### What you should do
An exact reproduction of the data below is the required answer.

### Supplied data
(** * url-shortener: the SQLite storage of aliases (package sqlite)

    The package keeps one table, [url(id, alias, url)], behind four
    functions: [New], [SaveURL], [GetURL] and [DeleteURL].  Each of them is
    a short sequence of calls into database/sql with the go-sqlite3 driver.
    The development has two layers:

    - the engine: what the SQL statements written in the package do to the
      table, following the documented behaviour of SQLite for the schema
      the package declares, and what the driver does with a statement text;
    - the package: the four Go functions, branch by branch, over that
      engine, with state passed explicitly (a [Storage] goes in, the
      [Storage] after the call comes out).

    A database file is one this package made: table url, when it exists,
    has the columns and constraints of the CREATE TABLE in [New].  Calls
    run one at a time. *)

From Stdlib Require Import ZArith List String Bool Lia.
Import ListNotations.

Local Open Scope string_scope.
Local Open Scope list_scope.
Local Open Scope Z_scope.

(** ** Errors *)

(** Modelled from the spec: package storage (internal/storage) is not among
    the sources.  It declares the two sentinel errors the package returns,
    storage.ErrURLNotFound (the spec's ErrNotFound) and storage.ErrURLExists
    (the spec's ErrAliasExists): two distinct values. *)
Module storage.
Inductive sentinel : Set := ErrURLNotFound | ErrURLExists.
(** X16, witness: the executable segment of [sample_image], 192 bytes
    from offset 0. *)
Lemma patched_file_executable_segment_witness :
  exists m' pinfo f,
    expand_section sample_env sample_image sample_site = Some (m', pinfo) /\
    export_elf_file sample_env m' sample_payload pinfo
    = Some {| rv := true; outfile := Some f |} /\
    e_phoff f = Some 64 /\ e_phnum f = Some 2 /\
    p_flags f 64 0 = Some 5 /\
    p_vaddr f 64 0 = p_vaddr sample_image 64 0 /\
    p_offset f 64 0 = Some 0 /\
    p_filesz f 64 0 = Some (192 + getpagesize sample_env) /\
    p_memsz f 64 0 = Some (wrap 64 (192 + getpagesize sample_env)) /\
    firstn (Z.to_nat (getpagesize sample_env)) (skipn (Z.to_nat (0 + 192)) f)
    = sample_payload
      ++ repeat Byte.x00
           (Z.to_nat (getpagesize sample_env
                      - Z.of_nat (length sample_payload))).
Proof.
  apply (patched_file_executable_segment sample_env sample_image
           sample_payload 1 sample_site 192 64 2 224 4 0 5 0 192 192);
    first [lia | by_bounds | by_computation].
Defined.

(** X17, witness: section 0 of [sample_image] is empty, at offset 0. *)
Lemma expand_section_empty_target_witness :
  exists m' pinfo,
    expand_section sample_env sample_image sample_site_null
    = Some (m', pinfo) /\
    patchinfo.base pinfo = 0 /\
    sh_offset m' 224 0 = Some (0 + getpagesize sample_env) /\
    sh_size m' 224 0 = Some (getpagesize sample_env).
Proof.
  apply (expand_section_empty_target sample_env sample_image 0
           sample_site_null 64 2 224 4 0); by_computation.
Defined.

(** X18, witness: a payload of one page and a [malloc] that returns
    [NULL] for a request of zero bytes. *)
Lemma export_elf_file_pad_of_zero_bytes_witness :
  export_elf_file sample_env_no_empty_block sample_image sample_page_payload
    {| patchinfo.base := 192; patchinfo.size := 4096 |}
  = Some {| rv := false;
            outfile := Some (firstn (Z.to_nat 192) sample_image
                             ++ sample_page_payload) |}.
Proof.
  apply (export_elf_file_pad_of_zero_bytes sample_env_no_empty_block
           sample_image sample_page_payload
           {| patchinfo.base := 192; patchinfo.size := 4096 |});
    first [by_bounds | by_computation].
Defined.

### Response area
(** * url-shortener: the SQLite storage of aliases (package sqlite)

    The package keeps one table, [url(id, alias, url)], behind four
    functions: [New], [SaveURL], [GetURL] and [DeleteURL].  Each of them is
    a short sequence of calls into database/sql with the go-sqlite3 driver.
    The development has two layers:

    - the engine: what the SQL statements written in the package do to the
      table, following the documented behaviour of SQLite for the schema
      the package declares, and what the driver does with a statement text;
    - the package: the four Go functions, branch by branch, over that
      engine, with state passed explicitly (a [Storage] goes in, the
      [Storage] after the call comes out).

    A database file is one this package made: table url, when it exists,
    has the columns and constraints of the CREATE TABLE in [New].  Calls
    run one at a time. *)

From Stdlib Require Import ZArith List String Bool Lia.
Import ListNotations.

Local Open Scope string_scope.
Local Open Scope list_scope.
Local Open Scope Z_scope.

(** ** Errors *)

(** Modelled from the spec: package storage (internal/storage) is not among
    the sources.  It declares the two sentinel errors the package returns,
    storage.ErrURLNotFound (the spec's ErrNotFound) and storage.ErrURLExists
    (the spec's ErrAliasExists): two distinct values. *)
Module storage.
Inductive sentinel : Set := ErrURLNotFound | ErrURLExists.
(** X16, witness: the executable segment of [sample_image], 192 bytes
    from offset 0. *)
Lemma patched_file_executable_segment_witness :
  exists m' pinfo f,
    expand_section sample_env sample_image sample_site = Some (m', pinfo) /\
    export_elf_file sample_env m' sample_payload pinfo
    = Some {| rv := true; outfile := Some f |} /\
    e_phoff f = Some 64 /\ e_phnum f = Some 2 /\
    p_flags f 64 0 = Some 5 /\
    p_vaddr f 64 0 = p_vaddr sample_image 64 0 /\
    p_offset f 64 0 = Some 0 /\
    p_filesz f 64 0 = Some (192 + getpagesize sample_env) /\
    p_memsz f 64 0 = Some (wrap 64 (192 + getpagesize sample_env)) /\
    firstn (Z.to_nat (getpagesize sample_env)) (skipn (Z.to_nat (0 + 192)) f)
    = sample_payload
      ++ repeat Byte.x00
           (Z.to_nat (getpagesize sample_env
                      - Z.of_nat (length sample_payload))).
Proof.
  apply (patched_file_executable_segment sample_env sample_image
           sample_payload 1 sample_site 192 64 2 224 4 0 5 0 192 192);
    first [lia | by_bounds | by_computation].
Defined.

(** X17, witness: section 0 of [sample_image] is empty, at offset 0. *)
Lemma expand_section_empty_target_witness :
  exists m' pinfo,
    expand_section sample_env sample_image sample_site_null
    = Some (m', pinfo) /\
    patchinfo.base pinfo = 0 /\
    sh_offset m' 224 0 = Some (0 + getpagesize sample_env) /\
    sh_size m' 224 0 = Some (getpagesize sample_env).
Proof.
  apply (expand_section_empty_target sample_env sample_image 0
           sample_site_null 64 2 224 4 0); by_computation.
Defined.

(** X18, witness: a payload of one page and a [malloc] that returns
    [NULL] for a request of zero bytes. *)
Lemma export_elf_file_pad_of_zero_bytes_witness :
  export_elf_file sample_env_no_empty_block sample_image sample_page_payload
    {| patchinfo.base := 192; patchinfo.size := 4096 |}
  = Some {| rv := false;
            outfile := Some (firstn (Z.to_nat 192) sample_image
                             ++ sample_page_payload) |}.
Proof.
  apply (export_elf_file_pad_of_zero_bytes sample_env_no_empty_block
           sample_image sample_page_payload
           {| patchinfo.base := 192; patchinfo.size := 4096 |});
    first [by_bounds | by_computation].
Defined.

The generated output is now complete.